# Assignment
Pull every line with "Some" from the data below and copy it.

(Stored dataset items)
········

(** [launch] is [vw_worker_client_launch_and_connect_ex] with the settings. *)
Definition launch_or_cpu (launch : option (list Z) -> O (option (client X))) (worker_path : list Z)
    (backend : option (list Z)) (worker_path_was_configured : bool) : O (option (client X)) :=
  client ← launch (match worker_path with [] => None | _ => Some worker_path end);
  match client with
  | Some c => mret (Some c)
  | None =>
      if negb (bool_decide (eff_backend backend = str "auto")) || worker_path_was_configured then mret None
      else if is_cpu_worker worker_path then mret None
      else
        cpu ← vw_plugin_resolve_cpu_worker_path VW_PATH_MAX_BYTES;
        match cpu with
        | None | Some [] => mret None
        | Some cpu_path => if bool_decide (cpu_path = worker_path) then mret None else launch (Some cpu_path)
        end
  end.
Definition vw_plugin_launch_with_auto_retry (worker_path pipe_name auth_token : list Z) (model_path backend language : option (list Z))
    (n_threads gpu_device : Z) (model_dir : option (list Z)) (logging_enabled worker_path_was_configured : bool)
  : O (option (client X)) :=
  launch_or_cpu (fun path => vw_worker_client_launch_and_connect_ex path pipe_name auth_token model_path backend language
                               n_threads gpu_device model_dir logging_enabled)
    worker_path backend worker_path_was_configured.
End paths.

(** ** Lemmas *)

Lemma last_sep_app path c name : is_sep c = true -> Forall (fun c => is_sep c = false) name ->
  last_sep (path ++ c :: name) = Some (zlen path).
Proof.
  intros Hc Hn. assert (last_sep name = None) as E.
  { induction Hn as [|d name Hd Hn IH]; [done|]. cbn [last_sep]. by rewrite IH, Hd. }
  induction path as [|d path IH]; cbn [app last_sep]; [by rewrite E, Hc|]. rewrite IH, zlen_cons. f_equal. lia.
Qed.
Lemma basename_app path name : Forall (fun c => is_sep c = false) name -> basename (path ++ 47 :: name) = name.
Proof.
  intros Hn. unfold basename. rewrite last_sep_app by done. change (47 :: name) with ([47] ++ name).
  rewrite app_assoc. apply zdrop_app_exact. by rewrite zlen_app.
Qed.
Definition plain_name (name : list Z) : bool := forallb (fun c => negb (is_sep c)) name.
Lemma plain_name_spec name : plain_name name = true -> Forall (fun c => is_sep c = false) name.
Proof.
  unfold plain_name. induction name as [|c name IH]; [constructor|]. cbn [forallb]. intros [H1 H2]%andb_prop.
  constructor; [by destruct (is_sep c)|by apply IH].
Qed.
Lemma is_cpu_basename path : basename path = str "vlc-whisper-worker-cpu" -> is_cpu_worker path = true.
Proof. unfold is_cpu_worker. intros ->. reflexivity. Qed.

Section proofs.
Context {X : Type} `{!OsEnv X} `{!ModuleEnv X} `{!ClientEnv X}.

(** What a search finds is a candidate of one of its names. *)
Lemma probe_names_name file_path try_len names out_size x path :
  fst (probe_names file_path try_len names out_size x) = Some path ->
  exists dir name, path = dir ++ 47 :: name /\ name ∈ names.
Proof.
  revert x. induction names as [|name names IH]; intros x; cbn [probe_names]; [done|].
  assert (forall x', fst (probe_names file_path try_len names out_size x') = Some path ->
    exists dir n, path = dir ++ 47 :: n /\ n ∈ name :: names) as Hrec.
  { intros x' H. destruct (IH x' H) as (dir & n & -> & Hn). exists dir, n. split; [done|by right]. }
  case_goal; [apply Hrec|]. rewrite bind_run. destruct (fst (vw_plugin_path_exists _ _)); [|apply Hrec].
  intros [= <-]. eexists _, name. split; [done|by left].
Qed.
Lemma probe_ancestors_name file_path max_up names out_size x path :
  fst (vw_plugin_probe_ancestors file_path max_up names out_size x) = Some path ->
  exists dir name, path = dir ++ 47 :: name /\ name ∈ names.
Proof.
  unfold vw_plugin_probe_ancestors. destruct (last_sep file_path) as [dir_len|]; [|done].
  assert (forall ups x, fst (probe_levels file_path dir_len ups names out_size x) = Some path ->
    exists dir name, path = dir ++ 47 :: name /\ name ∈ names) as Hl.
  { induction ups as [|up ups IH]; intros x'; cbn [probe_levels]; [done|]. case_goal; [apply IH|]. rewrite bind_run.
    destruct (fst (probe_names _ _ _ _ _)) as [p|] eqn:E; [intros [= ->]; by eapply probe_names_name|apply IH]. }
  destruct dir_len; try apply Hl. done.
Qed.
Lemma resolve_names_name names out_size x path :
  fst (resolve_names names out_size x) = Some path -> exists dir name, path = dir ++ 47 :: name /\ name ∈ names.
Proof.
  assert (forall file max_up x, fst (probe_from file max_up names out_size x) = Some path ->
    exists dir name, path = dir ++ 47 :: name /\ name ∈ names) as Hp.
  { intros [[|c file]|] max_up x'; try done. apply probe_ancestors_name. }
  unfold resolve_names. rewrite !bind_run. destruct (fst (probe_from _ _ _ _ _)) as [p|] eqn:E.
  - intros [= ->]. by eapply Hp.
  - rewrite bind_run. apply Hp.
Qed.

········

# Worked solution
  client ← launch (match worker_path with [] => None | _ => Some worker_path end);
  | Some c => mret (Some c)
        | None | Some [] => mret None
        | Some cpu_path => if bool_decide (cpu_path = worker_path) then mret None else launch (Some cpu_path)
  last_sep (path ++ c :: name) = Some (zlen path).
  fst (probe_names file_path try_len names out_size x) = Some path ->
  assert (forall x', fst (probe_names file_path try_len names out_size x') = Some path ->
  fst (vw_plugin_probe_ancestors file_path max_up names out_size x) = Some path ->
  assert (forall ups x, fst (probe_levels file_path dir_len ups names out_size x) = Some path ->
  fst (resolve_names names out_size x) = Some path -> exists dir name, path = dir ++ 47 :: name /\ name ∈ names.
  assert (forall file max_up x, fst (probe_from file max_up names out_size x) = Some path ->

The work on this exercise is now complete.